Contax's pro flagship SLR — the RTS III, aperture-priority auto, Zeiss C/Y mount, 1990.
The Contax RTS III was the top professional 35mm film SLR in the Contax line, built for the Contax/Yashica bayonet and designed around Carl Zeiss T* lenses. It sat at the head of the RTS series, which had run from the original RTS of 1975, and was aimed at working photographers who wanted Zeiss optics with a fully featured electronic body. It was made in Japan by Kyocera and remained a flagship through the 1990s.

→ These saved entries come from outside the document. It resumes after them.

(** * AlApiClient: endpoint resolution, request normalisation, TTL cache and
      retry engine of the API client (api-client.ts), embedded in Rocq.

    The client is a JavaScript object whose methods are [async] functions.
    Every method is translated as a state transformer over a [World], which
    holds the object heap (request descriptors are shared, mutable objects),
    the client instance's fields, the class-level static watch-list, the
    table of promises and a trace of what was handed to the transport.
    An [async] method is cut at its [await]s into the straight-line pieces
    the event loop runs atomically; the pieces are composed either run to
    completion against a transport oracle (one logical call at a time) or
    interleaved by an explicit event loop (overlapping calls). *)

From Stdlib Require Import ZArith Ascii String DecimalString.
From stdpp Require Import gmap strings list.

Local Open Scope Z_scope.
Set Warnings "-register-all".


(** ** JavaScript values *)

(** Response bodies and endpoint collections are plain JSON values.
    Numbers are integers (status codes, counts, milliseconds); object
    properties keep insertion order.

    One object of the client is shared and changed after it has been handed
    on: the array [AlApiClient.defaultServiceList], which [prepare] passes
    on by reference and pushes to (lines 385-389) and which the failure
    handler of [getServiceEndpoints] puts in the cache as it is (line 423).
    [JStatic] is that array itself, as a cached value or as the value of a
    promise; its elements are in the world, and the code that looks into a
    value the client holds resolves it with [view] first.  The functions of
    this section look at a value without the world: given [JStatic] they
    see none of its elements.  Bodies of responses and fields of
    descriptors come from outside the client and hold no reference. *)
Inductive JsVal : Type :=
| JNull
| JBool (b : bool)
| JNum (n : Z)
| JStr (s : string)
| JArr (items : list JsVal)
| JObj (props : list (string * JsVal))
| JStatic.
(** * The api-server websocket hub of pear-desktop

    A shallow embedding of
    [src/plugins/api-server/backend/routes/websocket.ts]: the lyric
    normaliser [normalizeLyric], the player-state snapshot
    [createPlayerState], the fan-out [send], the IPC and song-info handlers,
    the websocket [onOpen]/[onClose] hooks and the [/lyrics/current] route.

    Conventions.
    - A JavaScript number is an IEEE-754 binary64 value: Rocq's primitive
      [float].  The program never does arithmetic on numbers; it coerces,
      tests [isNaN], compares with [0] and passes them on.
    - A JavaScript string is its sequence of UTF-16 code units.
    - The closure variables of [register] form the record [Hub]; the
      websocket transport (what each connection has received, and whether a
      connection's [send] throws) and the renderer are the rest of [World].
    - A message is kept as the object handed to [JSON.stringify], not as the
      serialised text.
    - The engine's conversions between strings and numbers are a parameter,
      the class [Engine]; every property holds for all engines. *)

From Stdlib Require Import List Bool NArith ZArith Arith Lia String Ascii.
From Stdlib Require Import Floats.PrimFloat Numbers.Cyclic.Int63.Uint63.
From Stdlib Require ListSet.
Import ListNotations.

Set Implicit Arguments.
Set Warnings "-register-all".

(** ** Strings *)

Definition jsstring := list N.

(** A source-text literal, one code unit per character. *)
Definition lit (s : string) : jsstring :=
  List.map N_of_ascii (list_ascii_of_string s).

Fixpoint str_eqb (a b : jsstring) : bool :=
  match a, b with
  | [], [] => true
  | x :: a', y :: b' => N.eqb x y && str_eqb a' b'
  | _, _ => false
  end.

(** ECMA-262 WhiteSpace and LineTerminator code points, all of them in the
    basic plane: what [String.prototype.trim] strips. *)
Definition isWhiteSpace (c : N) : bool :=
  (N.leb 9 c && N.leb c 13)          (* TAB LF VT FF CR *)
  || N.eqb c 32                      (* SP *)
  || N.eqb c 160                     (* NBSP *)
  || N.eqb c 5760                    (* U+1680 *)
  || (N.leb 8192 c && N.leb c 8202)  (* U+2000 .. U+200A *)
  || N.eqb c 8232 || N.eqb c 8233    (* LS PS *)
  || N.eqb c 8239                    (* U+202F *)
  || N.eqb c 8287                    (* U+205F *)
  || N.eqb c 12288                   (* U+3000 *)
  || N.eqb c 65279.                  (* U+FEFF *)

Fixpoint trimStart (s : jsstring) : jsstring :=
  match s with
  | c :: r => if isWhiteSpace c then trimStart r else s
  | [] => []
  end.

Definition trimEnd (s : jsstring) : jsstring := rev (trimStart (rev s)).

(** [s.trim()] *)
Definition trim (s : jsstring) : jsstring := trimEnd (trimStart s).

(** [s.split(re)] for a regular expression [re] that matches exactly one code
    unit, the ones [sep] accepts: every separator ends a segment, empty
    segments are kept, and the empty string yields one empty segment. *)
Fixpoint split (sep : N -> bool) (s : jsstring) : list jsstring :=
  match s with
  | [] => [[]]
  | c :: r =>
      if sep c then [] :: split sep r
      else match split sep r with
           | seg :: segs => (c :: seg) :: segs
           | [] => [[c]]
           end
  end.

(** The character class of the regular expression [/[&,]/]. *)
Definition ampersand_or_comma (c : N) : bool := N.eqb c 38 || N.eqb c 44.

(** A string is truthy when it is not empty. *)
Definition str_truthy (s : jsstring) : bool :=
  match s with [] => false | _ => true end.

(** ** Values of type [any]

    What an IPC payload can be once it has crossed the process boundary:
    JSON-shaped data, with [undefined].  An object is its list of own
    properties, of any name ([toString] and [valueOf] included); a property
    name is looked up from the front. *)
Inductive value : Type :=
| VUndefined
| VNull
| VBoolean (b : bool)
| VNumber (n : float)
| VString (s : jsstring)
| VArray (elems : list value)
| VObject (props : list (jsstring * value)).

Fixpoint lookup (k : jsstring) (props : list (jsstring * value)) : option value :=
  match props with
  | [] => None
  | (k', v) :: r => if str_eqb k k' then Some v else lookup k r
  end.

(** [v?.k] for the property names this file reads ([index], [line], [text],
    [lyrics], [timeInMs], [time], [duration], [timestamp], [provider],
    [romanized]): [undefined] on [undefined] and [null] by the optional chain,
    and [undefined] on a primitive or an array and for a name an object does
    not own, no prototype defining any of these names. *)
Definition get (v : value) (k : string) : value :=
  match v with
  | VObject props =>
      match lookup (lit k) props with
      | Some x => x
      | None => VUndefined
      end
  | _ => VUndefined
  end.

Definition nullish (v : value) : bool :=
  match v with
  | VUndefined | VNull => true
  | _ => false
  end.

(** [a ?? b] *)
Definition coalesce (a b : value) : value := if nullish a then b else a.

Declare Scope js_scope.
Delimit Scope js_scope with js.
Notation "a ?? b" := (coalesce a b) (at level 45, right associativity) : js_scope.
Local Open Scope js_scope.

(** The result of [typeof]. *)
Inductive jstype : Type :=
| TypeUndefined | TypeObject | TypeBoolean | TypeNumber | TypeString.

Definition typeof (v : value) : jstype :=
  match v with
  | VUndefined => TypeUndefined
  | VNull | VArray _ | VObject _ => TypeObject
  | VBoolean _ => TypeBoolean
  | VNumber _ => TypeNumber
  | VString _ => TypeString
  end.

Definition jstype_eqb (a b : jstype) : bool :=
  match a, b with
  | TypeUndefined, TypeUndefined | TypeObject, TypeObject
  | TypeBoolean, TypeBoolean | TypeNumber, TypeNumber
  | TypeString, TypeString => true
  | _, _ => false
  end.

(** ** The engine's numeric conversions

    [Number(s)] on a string and [String(n)] on a number are the engine's
    StringToNumber and Number::toString algorithms (ECMA-262 7.1.4.1.1 and
    6.1.6.1.20).  The development is parametric in them. *)
Class Engine : Type := {
  StringToNumber : jsstring -> float;
  NumberToString : float -> jsstring
}.

(** ** Coercions

    [String(v)] and [Number(v)] throw a TypeError on some values; the result
    is then [None].  A payload holds no function, so an own property named
    [toString] or [valueOf] is never callable.  Converting a plain object to a
    primitive tries [toString] and [valueOf], own before inherited: the
    inherited [valueOf] returns the object itself, which is no primitive, and
    the inherited [toString] returns [[object Object]].  With either hint the
    conversion therefore throws exactly when the object has an own property
    [toString], and yields [[object Object]] otherwise. *)

(** The object has an own property [k]. *)
Definition hasOwn (k : string) (props : list (jsstring * value)) : bool :=
  match lookup (lit k) props with
  | Some _ => true
  | None => false
  end.

Section Coercions.
Context {engine : Engine}.

(** [String(v)].  An array joins its elements with a comma, [undefined] and
    [null] elements giving the empty string and every other element being
    converted in turn. *)
Fixpoint ToString (v : value) : option jsstring :=
  match v with
  | VUndefined => Some (lit "undefined")
  | VNull => Some (lit "null")
  | VBoolean true => Some (lit "true")
  | VBoolean false => Some (lit "false")
  | VNumber n => Some (NumberToString n)
  | VString s => Some s
  | VArray elems =>
      (fix join (l : list value) : option jsstring :=
         match l with
         | [] => Some []
         | x :: r =>
             match (if nullish x then Some [] else ToString x) with
             | None => None
             | Some sx =>
                 match r with
                 | [] => Some sx
                 | _ :: _ =>
                     match join r with
                     | None => None
                     | Some sr => Some (sx ++ lit "," ++ sr)
                     end
                 end
             end
         end) elems
  | VObject props =>
      if hasOwn "toString" props then None else Some (lit "[object Object]")
  end.

(** [Number(v)].  An array or object is first made a primitive, which is
    its string form (or the TypeError of that conversion). *)
Definition ToNumber (v : value) : option float :=
  match v with
  | VUndefined => Some nan
  | VNull => Some 0%float
  | VBoolean true => Some 1%float
  | VBoolean false => Some 0%float
  | VNumber n => Some n
  | VString s => Some (StringToNumber s)
  | VArray _ | VObject _ => option_map StringToNumber (ToString v)
  end.

End Coercions.

(** [isNaN(n)] on a number. *)
Definition isNaN (n : float) : bool := PrimFloat.is_nan n.

(** [n >= 0] *)
Definition ge0 (n : float) : bool := PrimFloat.leb 0%float n.

(** ** Records of the data model *)

(** [SongInfo] is declared in [@/providers/song-info]; these are the fields
    this file reads, the others travelling along unread.  [isPaused] and
    [elapsedSeconds] are optional there. *)
Record SongInfo : Type := mkSongInfo {
  title : jsstring;
  artist : jsstring;
  videoId : jsstring;
  isPaused : option bool;
  elapsedSeconds : option float
}.

(** The event tag passed to a song-info callback. *)
Inductive SongInfoEvent : Type :=
| VideoSrcChanged
| PlayOrPaused
| TimeChanged.

(** [RepeatMode] and [VolumeState] of [@/types/datahost-get-state]. *)
Inductive RepeatMode : Type := NONE | ONE | ALL.

Record VolumeState : Type := mkVolumeState {
  state : float;
  isMuted : bool
}.

(** The [song] entry of a lyric: [{ title, artists, videoId }]. *)
Record SongRef : Type := mkSongRef {
  ref_title : jsstring;
  artists : list jsstring;
  ref_videoId : jsstring
}.

(** The object [normalizeLyric] builds, which [lastLyrics] holds. *)
Module Lyric.
Record t : Type := mk {
  index : option float;         (* a number, or null *)
  text : jsstring;
  timeInMs : float;
  duration : float;
  isSynced : bool;
  song : option SongRef;        (* an object, or undefined *)
  timestamp : float;
  provider : value;
  romanized : value
}.
End Lyric.

Module PlayerState.
Record t : Type := mk {
  song : option SongInfo;
  isPlaying : bool;
  muted : bool;
  position : float;
  volume : float;
  repeat_ : RepeatMode;
  shuffle : bool
}.
End PlayerState.

(** [Partial<PlayerState>]: each field present or left out. *)
Module Partial.
Record t : Type := mk {
  song : option SongInfo;
  isPlaying : option bool;
  muted : option bool;
  position : option float;
  volume : option float;
  repeat_ : option RepeatMode;
  shuffle : option bool
}.
Definition empty : t := mk None None None None None None None.
End Partial.

(** ** The lyric normaliser *)

(** [n ?? d] where [n] is the result of [Number(...)]: a number is never
    nullish, so the right operand is not used. *)
Definition number_coalesce (n d : float) : float := n.

(** [song.artist ? song.artist.split(/[&,]/).map((s) => s.trim()) : []] *)
Definition splitArtists (artist : jsstring) : list jsstring :=
  if str_truthy artist
  then List.map trim (split ampersand_or_comma artist)
  else [].

(** [song ? { title, artists, videoId } : undefined] *)
Definition songRef (song : option SongInfo) : option SongRef :=
  match song with
  | Some s => Some (mkSongRef (title s) (splitArtists (artist s)) (videoId s))
  | None => None
  end.

(** A step of the [try] block: a conversion that throws leaves the block. *)
Notation "x <-? c ;; k" :=
  (match c with Some x => k | None => None end)
  (at level 100, c at next level, right associativity).

Section Normalizer.
Context {engine : Engine}.
(** X4.  Error packets.  Decoding a complete ERROR packet whose payload is
    [code ++ NUL ++ text], with no NUL in [code], and asking the job for
    its error gives the code and the text, NULs of the text included; a
    payload without NUL gives the "not an error data" error; and a packet
    of any other type has no error. *)
Theorem decodeInPack_error_text (data code text : bytes) (pt : rt.PT) :
  (12 + declared_length data ≤ length data)%nat →
  NewPT (Uint32 (slice data 4 8)) = (pt, None) →
  ∃ inpack,
    decodeInPack NewPT data
      = (Some inpack, (declared_length data + 12)%nat, None)
    ∧ (pt ≠ rt.PT_Error → Err inpack = None)
    ∧ (pt = rt.PT_Error → NUL ∉ code →
       slice data 12 (declared_length data + 12) = code ++ NUL :: text →
       Err inpack = Some (ErrorText code text))
    ∧ (pt = rt.PT_Error →
       NUL ∉ slice data 12 (declared_length data + 12) →
       Err inpack
       = Some (NotErrorData (slice data 12 (declared_length data + 12)))).
Proof.
  intros Hlen Hpt.
  rewrite decodeInPack_complete by done. cbn zeta.
  unfold rt.MinPacketLength. rewrite Hpt.
  eexists. split; [reflexivity|]. split_and!.
  - intros Hne. unfold Err.
    repeat first [case_decide | case_match]; simpl in *; congruence.
  - intros -> Hcode Hpayload. rewrite Hpayload.
    rewrite !decide_False by done. unfold Err.
    cbn [set_data set_dataType dataType worker.data getInPack].
    rewrite decide_True by done. unfold getError.
    by rewrite SplitN_byte_step, SplitN_one by done.
  - intros -> Hnone. rewrite !decide_False by done. unfold Err.
    cbn [set_data set_dataType dataType worker.data getInPack].
    rewrite decide_True by done. unfold getError.
    cbn [SplitN]. by rewrite Index_byte_none by done.
Qed.

End framing_properties.

Lemma decodeInPack_consumed_witness :
  (12 ≤ 22 ≤ length job_assign_packet)%nat.
Proof.
  destruct (decodeInPack_consumed worker.NewPT_gearman job_assign_packet
              _ 22%nat None ltac:(vm_compute; reflexivity)) as [_ Hok].
  destruct (Hok eq_refl) as (_ & _ & Hbounds). exact Hbounds.
Defined.

Lemma decodeInPack_stream_witness :
  worker.decodeInPack worker.NewPT_gearman
    (take 22 job_assign_packet ++ error_packet)
  = worker.decodeInPack worker.NewPT_gearman (take 22 job_assign_packet).
Proof.
  apply (decodeInPack_stream worker.NewPT_gearman (take 22 job_assign_packet)
           error_packet).
  vm_compute. reflexivity.
Defined.

Lemma decodeInPack_assignment_too_short_witness :
  worker.decodeInPack worker.NewPT_gearman short_assign_packet =
    (Some {| worker.dataType := rt.PT_JobAssign; worker.data := [];
             worker.handle := []; worker.uniqueId := []; worker.fn := [];
             worker.a := None |}, 19%nat, None).
Proof.
  apply (decodeInPack_assignment_too_short worker.NewPT_gearman
           short_assign_packet rt.PT_JobAssign 2%nat).
  - vm_compute. lia.
  - reflexivity.
  - left. split; reflexivity.
  - vm_compute. lia.
Defined.

Lemma decodeInPack_error_text_witness :
  ∃ inpack,
    worker.decodeInPack worker.NewPT_gearman error_packet
      = (Some inpack, 18%nat, None)
    ∧ jobs.Err inpack = Some (jobs.ErrorText (B "E7") (B "bad")).
Proof.
  destruct (decodeInPack_error_text worker.NewPT_gearman error_packet
              (B "E7") (B "bad") rt.PT_Error
              ltac:(vm_compute; lia) ltac:(reflexivity))
    as (inpack & Hdec & _ & Herr & _).
  exists inpack. split; [exact Hdec|].
  apply Herr; [reflexivity| |reflexivity].
  apply (bool_decide_unpack _). vm_compute. exact I.
Defined.

(* ------------------------------------------------------------------ *)
(** ** The packets a job sends while it runs                           *)
(* ------------------------------------------------------------------ *)

Module JobFacts.
Import GoLib GoLibFacts worker RegisterFacts jobs strconv.

Lemma copy_prefix (h : bytes) (k : nat) :
  copy (rt.NewBuffer (length h + k)) h = h ++ replicate k NUL.
Proof.
  unfold copy, rt.NewBuffer. rewrite length_replicate.
  rewrite take_ge by lia. rewrite drop_replicate.
  by replace (length h + k - length h)%nat with k by lia.
Qed.

(** Copying [d] behind a prefix and one zero byte of a zeroed tail. *)
Lemma copy_at_field (h d : bytes) (k : nat) :
  copy_at (h ++ replicate (S (length d) + k) NUL) (length h + 1) d
  = h ++ NUL :: d ++ replicate k NUL.
Proof.
  unfold copy_at, copy.
  replace (h ++ replicate (S (length d) + k) NUL)
    with ((h ++ [NUL]) ++ replicate (length d + k) NUL)
    by (by rewrite <- app_assoc).
  replace (length h + 1)%nat with (length (h ++ [NUL]))
    by (rewrite length_app; simpl; lia).
  rewrite take_app_length, drop_app_length, length_replicate.
  rewrite take_ge by lia. rewrite drop_replicate.
  replace (length d + k - length d)%nat with k by lia.
  by rewrite <- app_assoc.
Qed.

Lemma data_payload (h d : bytes) :
  copy_at (copy (rt.NewBuffer (length h + length d + 1)) h) (length h + 1) d
  = h ++ NUL :: d.
Proof.
  replace (length h + length d + 1)%nat with (length h + (S (length d) + 0))%nat
    by lia.
  rewrite copy_prefix, copy_at_field. by rewrite app_nil_r.
Qed.

Lemma status_payload (h n d : bytes) :
  copy_at
    (copy_at (copy (rt.NewBuffer (length h + length n + length d + 2)) h)
       (length h + 1) n)
    (length h + length n + 2) d
  = h ++ NUL :: n ++ NUL :: d.
Proof.
  replace (length h + length n + length d + 2)%nat
    with (length h + (S (length n) + S (length d)))%nat by lia.
  rewrite copy_prefix, copy_at_field.
  replace (h ++ NUL :: n ++ replicate (S (length d)) NUL)
    with ((h ++ NUL :: n) ++ replicate (S (length d) + 0) NUL)
    by (rewrite <- app_assoc; simpl; by rewrite Nat.add_0_r).
  replace (length h + length n + 2)%nat with (length (h ++ NUL :: n) + 1)%nat
    by (rewrite length_app; simpl; lia).
  rewrite copy_at_field. by rewrite app_nil_r, <- app_assoc.
Qed.

(** An accumulator stays behind the digits. *)
Lemma digits_acc (fuel : nat) :
  ∀ n acc, digits fuel n acc = digits fuel n [] ++ acc.
Proof.
  induction fuel as [|fuel IH]; intros n acc; simpl; [done|].
  destruct (decide (n < 10)); [done|].
  rewrite (IH _ (_ :: acc)), (IH _ [_]). by rewrite <- app_assoc.
Qed.

Lemma digit_value (n : N) : Byte.to_N (byte_of (48 + n mod 10)) = 48 + n mod 10.
Proof.
  rewrite to_N_byte_of. pose proof (N.mod_lt n 10 ltac:(lia)).
  apply N.mod_small. lia.
Qed.

Lemma digits_no_NUL (fuel : nat) (n : N) : NUL ∉ digits fuel n [].
Proof.
  revert n. induction fuel as [|fuel IH]; intros n; simpl.
  - apply not_elem_of_nil.
  - assert (Hd : NUL ≠ byte_of (48 + n mod 10)).
    { intros Heq. apply (f_equal Byte.to_N) in Heq.
      rewrite digit_value in Heq. change (Byte.to_N NUL) with 0 in Heq.
      destruct (n mod 10); lia. }
    destruct (decide (n < 10)).
    + apply not_elem_of_cons. split; [done|apply not_elem_of_nil].
    + rewrite digits_acc. apply not_elem_of_app. split; [apply IH|].
      apply not_elem_of_cons. split; [done|apply not_elem_of_nil].
Qed.

Lemma Itoa_no_NUL (i : Z) : NUL ∉ Itoa i.
Proof.
  destruct i; cbn [Itoa].
  - apply digits_no_NUL.
  - apply digits_no_NUL.
  - apply not_elem_of_cons. split; [done|apply digits_no_NUL].
Qed.

Lemma decimal_value_snoc (ds : bytes) (b : byte) :
  decimal_value (ds ++ [b]) = 10 * decimal_value ds + (Byte.to_N b - 48).
Proof. unfold decimal_value. by rewrite fold_left_app. Qed.

Lemma decimal_value_digits (fuel : nat) :
  ∀ n, n < 10 ^ N.of_nat fuel → decimal_value (digits fuel n []) = n.
Proof.
  induction fuel as [|fuel IH]; intros n Hn.
  - simpl in Hn. assert (n = 0) as -> by lia. done.
  - cbn [digits]. destruct (decide (n < 10)) as [Hsmall|Hbig].
    + unfold decimal_value. cbn [fold_left]. rewrite digit_value.
      rewrite N.mod_small by done. lia.
    + rewrite digits_acc, decimal_value_snoc, digit_value.
      rewrite IH.
      * pose proof (N.div_mod n 10 ltac:(lia)) as Hdm.
        revert Hdm. generalize (n / 10) (n mod 10). intros q r Hdm. lia.
      * apply N.Div0.div_lt_upper_bound.
        rewrite Nat2N.inj_succ, N.pow_succ_r' in Hn. done.
Qed.

Lemma Itoa_value (n : N) : decimal_value (Itoa (Z.of_N n)) = n.
Proof.
  destruct n as [|p]; [done|]. cbn [Z.of_N Itoa].
  apply decimal_value_digits.
  rewrite Nat2N.inj_succ, N2Nat.id.
  pose proof (N.log2_spec (N.pos p) ltac:(lia)) as [_ Hlt].
  eapply N.lt_le_trans; [exact Hlt|].
  apply N.pow_le_mono_l. lia.
Qed.

End JobFacts.

Section job_packet_properties.
Import GoLib GoLibFacts worker RegisterFacts jobs strconv JobFacts.

(** X5.  Data and warning packets.  For a job that came from agent [ag],
    [SendData] writes to that agent a WORK_DATA packet, and [SendWarning] a
    WORK_WARNING packet, whose payload is the job's handle, a NUL byte and
    the data, unchanged; the handle field of the packet stays empty.  When
    the handle holds no NUL, splitting the payload at the first NUL gives
    back the handle and the data, whatever bytes the data holds. *)
Theorem SendData_payload (inpack : inPack) (ag : agent) (d : bytes) :
  inpack.(a) = Some ag →
  SendData inpack d
    = Some (EWrite ag {| out_dataType := rt.PT_WorkData;
                         out_data := inpack.(handle) ++ NUL :: d;
                         out_handle := [] |})
  ∧ SendWarning inpack d
    = Some (EWrite ag {| out_dataType := rt.PT_WorkWarning;
                         out_data := inpack.(handle) ++ NUL :: d;
                         out_handle := [] |})
  ∧ (NUL ∉ inpack.(handle) →
     SplitN (inpack.(handle) ++ NUL :: d) [NUL] 2 = [inpack.(handle); d]).
Proof.
  intros Hag. unfold SendData, SendWarning, write_to_agent.
  rewrite Hag, data_payload. split_and!; [done|done|].
  intros Hh. by rewrite SplitN_byte_step, SplitN_one.
Qed.

(** X6.  Status packets.  [UpdateStatus] writes a WORK_STATUS packet whose
    payload is the handle, a NUL, the numerator in decimal, a NUL and the
    denominator in decimal.  When the handle holds no NUL the payload
    splits at its NULs into exactly these three fields, and the decimal
    text of a non-negative number reads back as that number. *)
Theorem UpdateStatus_payload (inpack : inPack) (ag : agent)
    (numerator denominator : Z) :
  inpack.(a) = Some ag →
  let payload :=
    inpack.(handle) ++ NUL :: Itoa numerator ++ NUL :: Itoa denominator in
  UpdateStatus inpack numerator denominator
    = Some (EWrite ag {| out_dataType := rt.PT_WorkStatus;
                         out_data := payload; out_handle := [] |})
  ∧ (NUL ∉ inpack.(handle) →
     SplitN payload [NUL] 3
     = [inpack.(handle); Itoa numerator; Itoa denominator])
  ∧ ((0 ≤ numerator)%Z →
     decimal_value (Itoa numerator) = Z.to_N numerator).
Proof.
  intros Hag payload. unfold UpdateStatus, write_to_agent.
  rewrite Hag, status_payload. split_and!; [done| |].
  - intros Hh. subst payload.
    rewrite SplitN_byte_step by done.
    rewrite SplitN_byte_step by apply Itoa_no_NUL.
    by rewrite SplitN_one.
  - intros Hpos. rewrite <- (Z2N.id numerator) at 1 by done.
    apply Itoa_value.
Qed.
Lemma X16_witness :
  setup_materials (com := recorder) [water] fresh_simulation
  = (false, fresh_simulation)
  /\ calls (interface (snd (setup_materials (com := recorder) [water]
                              ready_simulation)))
     = List.app (calls (interface ready_simulation))
         [CallAddComponent "Water" (Some "H2O");
          CallSetPropertyMethod "NRTL";
          CallAddStream "FEED_1" (feed_stream_data water)].
Proof.
  destruct (X16_setup_materials_call_order (com := recorder) [water]
              fresh_simulation) as (Hnot & _ & _).
  destruct (X16_setup_materials_call_order (com := recorder) [water]
              ready_simulation) as (_ & Hcalls & _).
  split; [now apply Hnot | now apply Hcalls].
Defined.

(** ** ProcessSimulation: initialize and run *)

(** X17: [initialize] returns [True] exactly when the COM object can be
    created and loading the simulation on it does not raise.  It sets the
    initialized flag on success and never clears it; and when creating the
    COM object fails it does not call [load_simulation]. *)
Theorem X17_initialize_succeeds_when_engine_loads {C : Type}
    {com : ComObject C} (self : ProcessSimulation C) :
  (fst (initialize self) = true
   <-> exists c,
         com_create = Ok c
         /\ succeeded (fst (com_load (template_path self) c)) = true)
  /\ initialized (snd (initialize self))
     = initialized self || fst (initialize self)
  /\ (forall e,
         com_create = Raise e ->
         calls (interface (snd (initialize self)))
         = List.app (calls (interface self)) [CallInitialize])
  /\ (forall c,
         com_create = Ok c ->
         calls (interface (snd (initialize self)))
         = List.app (calls (interface self))
             [CallInitialize; CallLoadSimulation (template_path self)]).
Proof.
  unfold initialize, interface_initialize, load_simulation, on_aspen, called.
  destruct com_create as [c|e]; cbn.
  - destruct (com_load (template_path self) c) as [r c'] eqn:Eload. cbn.
    destruct r as [u|e]; cbn.
    + repeat split.
      * intros _. exists c. now rewrite Eload.
      * now rewrite orb_true_r.
      * discriminate.
      * intros c0 _. now rewrite <- app_assoc.
    + repeat split.
      * discriminate.
      * intros (c0 & [= <-] & H). rewrite Eload in H. discriminate H.
      * now rewrite orb_false_r.
      * discriminate.
      * intros c0 _. now rewrite <- app_assoc.
  - repeat split.
    + discriminate.
    + intros (c0 & H & _). discriminate H.
    + now rewrite orb_false_r.
    + discriminate.
Qed.
Lemma failed_call_keeps_uploads_witness :
  let sev := {| filename := lit "severity.md";
                data := utf8_bytes scenario_severity |} in
  let js := {| filename := lit "tickets.json"; data := utf8_bytes (lit "{}") |} in
  snd (analyze_logged sample_env live_config None (request_of sev js))
  = Failure (lit "Analysis failed: API request failed: connection refused")
  /\ In (SaveUpload (lit "/tmp/tmpa1.md") (data sev))
        (fst (analyze_logged sample_env live_config None (request_of sev js)))
  /\ In (SaveUpload (lit "/tmp/tmpb2.json") (data js))
        (fst (analyze_logged sample_env live_config None (request_of sev js)))
  /\ none_of is_unlink
       (fst (analyze_logged sample_env live_config None (request_of sev js)))
  /\ none_of is_artifact_write
       (fst (analyze_logged sample_env live_config None (request_of sev js))).
Proof.
  intros sev js.
  apply (failed_call_keeps_uploads sample_env live_config None sev js [] 0
           (Exn PlainException (lit "API request failed: connection refused")));
    reflexivity.
Defined.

It is a 35mm single-lens-reflex camera using the Contax/Yashica mount. The vertical-travel focal-plane shutter runs to a fast top speed with electronic timing, so the body depends on its battery to fire across most of its range. Metering is TTL centre-weighted and spot, and exposure modes cover manual and aperture-priority automatic. A distinctive feature is the vacuum ceramic pressure plate, which flattens the film against a reference plane; the finder shows a large viewing area with dedicated readouts. Because timing is electronic, a good power source is needed for correct operation.
This body suits professional and serious enthusiast use where Zeiss lens rendering matters, including portrait, landscape and general studio or location work. It is larger and heavier than the mid-range Contax bodies, and its controls and readouts are laid out for photographers who want direct access to metering patterns and exposure information rather than a compact travel kit.
On the used market, check the electronics and LCD first: confirm the meter, shutter speeds and displays respond correctly and that the vacuum pressure-plate mechanism works. Inspect foam light seals and mirror-damper foam, which perish with age, and verify shutter accuracy with no capping across speeds. Test film advance and rewind, confirm the finder is clear of prism haze, and check the battery type and that the camera powers up reliably, since an electronic body will not operate with dead cells.